Lemma EffectiveGroupNames_in_spec X s h groups :
  (∀ l, l ∈ X → is_Some (h !! l)) → read_slice TString read_flat (without X h) s = Some groups →
  ∃ h' s', EffectiveGroupNames_in s h = Some (h', s') ∧ h ⊆ h'
    ∧ read_slice TString read_flat (without X h') s' = Some (Some (EffectiveGroupNames (default [] groups))).
Proof.
  intros HX Hr. pose proof (read_slice_length _ _ _ _ _ Hr : length (default [] groups) = sl_len s) as Hlen.
  unfold EffectiveGroupNames_in. destruct (decide (sl_len s = 0%nat)) as [Hz|Hz].
  - destruct (make_fill TString (length DefaultGroupNames) DefaultGroupNames h) as (l & Hl & Hrun).
    rewrite Hrun. eexists _, _. split; [done|]. split; [by apply insert_subseteq|].
    rewrite Hz in Hlen. apply nil_length_inv in Hlen as ->.
    rewrite <-without_new by (intros Hx; apply HX in Hx; rewrite Hl in Hx; by destruct Hx).
    refine (read_whole_slice TString read_flat _ l DefaultGroupNames DefaultGroupNames _ _);
      [apply array_at_insert|]. by apply Forall_Forall2_diag, Forall_true.
  - exists h, s. split; [done|]. split; [done|]. rewrite Hr. destruct groups as [[|g gs]|]; simpl in *; try lia. done.
Qed.

Lemma ConfigStoreStatus_read_intro h p s resolved conditions :
  read_pointer TResolvedStore ResolvedStore_read h p = Some resolved →
  read_slice TCondition read_flat h s = Some conditions →
  ConfigStoreStatus_read h {| g_Resolved := p; g_Conditions := s |}
  = Some ({| g_Resolved := resolved; g_Conditions := conditions |} : g_ConfigStoreStatus option Lists).
Proof.
  intros Hp Hs. unfold ConfigStoreStatus_read. eapply bind_intro; [exact Hp|]. by eapply bind_intro; [exact Hs|].
Qed.

(** The resolved store of a usable store, put into memory with the list of groups
    it shares with the spec. *)
Definition resolved_value (groups : slice) (now : positive) (checked : checkedStore B) : val TResolvedStore :=
  {| g_rs_DestinationPath := DestinationPath (rv_Configuration (ck_resolved checked));
     g_rs_EndpointURL := EndpointURL (rv_Configuration (ck_resolved checked));
     g_rs_Provider := rv_Provider (ck_resolved checked);
     g_rs_Retention := describeRetention (ck_retention checked);
     g_rs_CaptureGroups := groups; g_rs_Source := rv_Source (ck_resolved checked);
     g_rs_ObservedAt := Some now |}.
Definition resolved_tree (groups : list string) (now : Z) (checked : checkedStore B) : g_ResolvedStore option Lists :=
  {| g_rs_DestinationPath := DestinationPath (rv_Configuration (ck_resolved checked));
     g_rs_EndpointURL := EndpointURL (rv_Configuration (ck_resolved checked));
     g_rs_Provider := rv_Provider (ck_resolved checked);
     g_rs_Retention := describeRetention (ck_retention checked);
     g_rs_CaptureGroups := Some groups; g_rs_Source := rv_Source (ck_resolved checked);
     g_rs_ObservedAt := Some now |}.

Lemma ResolvedStore_read_intro h s now checked groups t :
  read_slice TString read_flat h s = Some (Some groups) → read_pointer TTime read_flat h (Some now) = Some (Some t) →
  ResolvedStore_read h (resolved_value s now checked) = Some (resolved_tree groups t checked).
Proof.
  intros Hs Ht. unfold ResolvedStore_read. eapply bind_intro; [exact Hs|]. by eapply bind_intro; [exact Ht|].
Qed.
(** Two pages: the keys in an order that is not lexical. *)
Definition memory_pages (objs : gmap string string) (prefix : string)
    : list (s3result (list (option string))) :=
  match reverse (keys_under objs prefix) with
  | [] => [S3Ok []]
  | key :: rest => [S3Ok [Some key; None]; S3Ok (Some <$> rest)]
  end.

#[export] Instance memory_s3 : S3Sdk bucket_state := {|
  GetObject := λ _ key w,
    (w, match w with
        | None => S3Err no_such_bucket
        | Some objs =>
            match objs !! key with
            | Some data => S3Ok {| body_data := data; body_error := None |}
            | None => S3Err no_such_key
            end
        end);
  PutObject := λ _ key data w,
    match w with
    | None => (w, S3Err no_such_bucket)
    | Some objs => (Some (<[key := data]> objs), S3Ok ())
    end;
  CreateBucket := λ _ w, (Some (default ∅ w), S3Ok ());
  DeleteObject := λ _ key w, (delete key <$> w, S3Ok ());
  ListPages := λ _ prefix w,
    match w with None => [S3Err no_such_bucket] | Some objs => memory_pages objs prefix end;
  ListOne := λ _ _ w, match w with None => S3Err no_such_bucket | Some _ => S3Ok () end;
  valid_pem := λ _, true;
  LoadDefaultConfig := λ _, Ok ()
|}.

Lemma memory_pages_hold objs prefix :
  ∃ pages, memory_pages objs prefix = S3Ok <$> pages ∧ omap id (concat pages) ≡ₚ keys_under objs prefix.
Proof.
  unfold memory_pages. pose proof (reverse_Permutation (keys_under objs prefix)) as Hr.
  destruct (reverse (keys_under objs prefix)) as [|key rest].
  - exists [[]]. by split.
  - exists [[Some key; None]; Some <$> rest]. split; [done|]. csimpl. rewrite app_nil_r.
    assert (omap id (Some <$> rest) = rest) as -> by (clear; induction rest; csimpl; congruence).
    exact Hr.
Qed.

#[export] Instance memory_s3_service (b : S3Config) : S3Service bucket_state b id.
Proof.
  split; unfold id; simpl.
  - intros w key w' r [= <- <-]. split; [done|].
    destruct w as [objs|]; simpl; [by destruct (objs !! key)|by rewrite lookup_empty].
  - intros w key data w' r. destruct w; intros [= <- <-]; [done|]. split; [by left|done].
  - by intros w w' r [= <- <-].
  - intros w prefix pages. destruct w as [objs|]; [|by destruct pages].
    destruct (memory_pages_hold objs prefix) as (pages' & -> & Hp). by intros ->%(inj (fmap S3Ok)).
  - intros w key w' r [= <- <-]. destruct w; simpl; [done|]. by rewrite delete_empty.
Qed.
(* ===== verification/Witnesses.v ===== *)
(** * The theorems at work on the sample deployment

    One closed instance per theorem: each applies the theorem to concrete data
    on which its hypotheses hold, checked by evaluation. *)

From S2P Require Import Prelude GoStrings GoTime GoJson GoFloat GoDecode Sha256 Pathutil Cnpg Groups Denylist.
From S2P Require Import Pathcheck Snapshot Api Layout Kube Backend JsonText SnapshotStore History Retention.
From S2P Require Import RecoveryTarget Select S3 Resolver PgMem Celenv Skip Transform Plan CaptureRestore.
From S2P Require Import Memory DeepCopy StatusMemory.
From S2P Require Import Config Operator Webhook Recovery Controller Integrity Wiring Watch System Production Deployment.

#[local] Open Scope stdpp_scope.

(** ** The outcomes of the sample runs *)

Lemma is_ok_spec {A} (r : result A) : is_ok r = true → ∃ a, r = Ok a.
Proof. destruct r as [a|]; [by exists a|done]. Qed.

Lemma captured_encodable clock options :
  is_encodable (Extract clock (Some sample_cluster) options) = true →
  ∃ snap, Extract clock (Some sample_cluster) options = Ok snap ∧ encodable snap ∧ verified snap.
Proof.
  destruct (Extract clock (Some sample_cluster) options) as [snap|] eqn:Hs; [|done].
  intros [[H1 H2]%andb_true_iff H3]%andb_true_iff. apply bool_decide_eq_true in H1, H2.
  exists snap. split; [done|]. split; [by split|by eapply Extract_verified].
Qed.

Lemma sample_captured : ∃ snap, sample_capture = Ok snap ∧ encodable snap ∧ verified snap.
Proof. apply captured_encodable. by vm_compute. Qed.

(** The first pass of the reconciler writes the snapshot. *)
Lemma sample_post_ok : ∃ w, sample_post sample_world = (w, Ok resultContinue) ∧ w = sample_written.
Proof.
  assert (is_continue (sample_post sample_world).2 = true) as Hc by by vm_compute.
  destruct (sample_post sample_world) as [w r]. exists w. split; [|done].
  by destruct r as [[]|].
Qed.

Lemma sample_goes_to_store : ∃ fp,
  goes_to_store sample_kind () "" "" sample_world sample_cluster sample_store fp sample_resolver sample_s3
    sample_layout.
Proof.
  destruct (is_ok_spec (liveFingerprint sample_cluster (GetCaptureGroups sample_store))) as [fp Hfp];
    [by vm_compute|].
  exists fp. split; first [exact Hfp|vm_compute; reflexivity].
Qed.

(** ** Capture and restore *)


Lemma sample_extract_encodable snap : sample_capture = Ok snap → encodable snap.
Proof.
  intros Hs. destruct sample_captured as (snap' & Hs' & He & _).
  assert (Ok snap = Ok snap') as [= ->] by exact (eq_trans (eq_sym Hs) Hs'). exact He.
Qed.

__THE TASK__: Your task is to reproduce the entries exactly, starting at the first line and ending with the line containing "rewrite <-without_new by".

__RESULT OF THIS EXERCISE__:
Lemma EffectiveGroupNames_in_spec X s h groups :
  (∀ l, l ∈ X → is_Some (h !! l)) → read_slice TString read_flat (without X h) s = Some groups →
  ∃ h' s', EffectiveGroupNames_in s h = Some (h', s') ∧ h ⊆ h'
    ∧ read_slice TString read_flat (without X h') s' = Some (Some (EffectiveGroupNames (default [] groups))).
Proof.
  intros HX Hr. pose proof (read_slice_length _ _ _ _ _ Hr : length (default [] groups) = sl_len s) as Hlen.
  unfold EffectiveGroupNames_in. destruct (decide (sl_len s = 0%nat)) as [Hz|Hz].
  - destruct (make_fill TString (length DefaultGroupNames) DefaultGroupNames h) as (l & Hl & Hrun).
    rewrite Hrun. eexists _, _. split; [done|]. split; [by apply insert_subseteq|].
    rewrite Hz in Hlen. apply nil_length_inv in Hlen as ->.
    rewrite <-without_new by (intros Hx; apply HX in Hx; rewrite Hl in Hx; by destruct Hx).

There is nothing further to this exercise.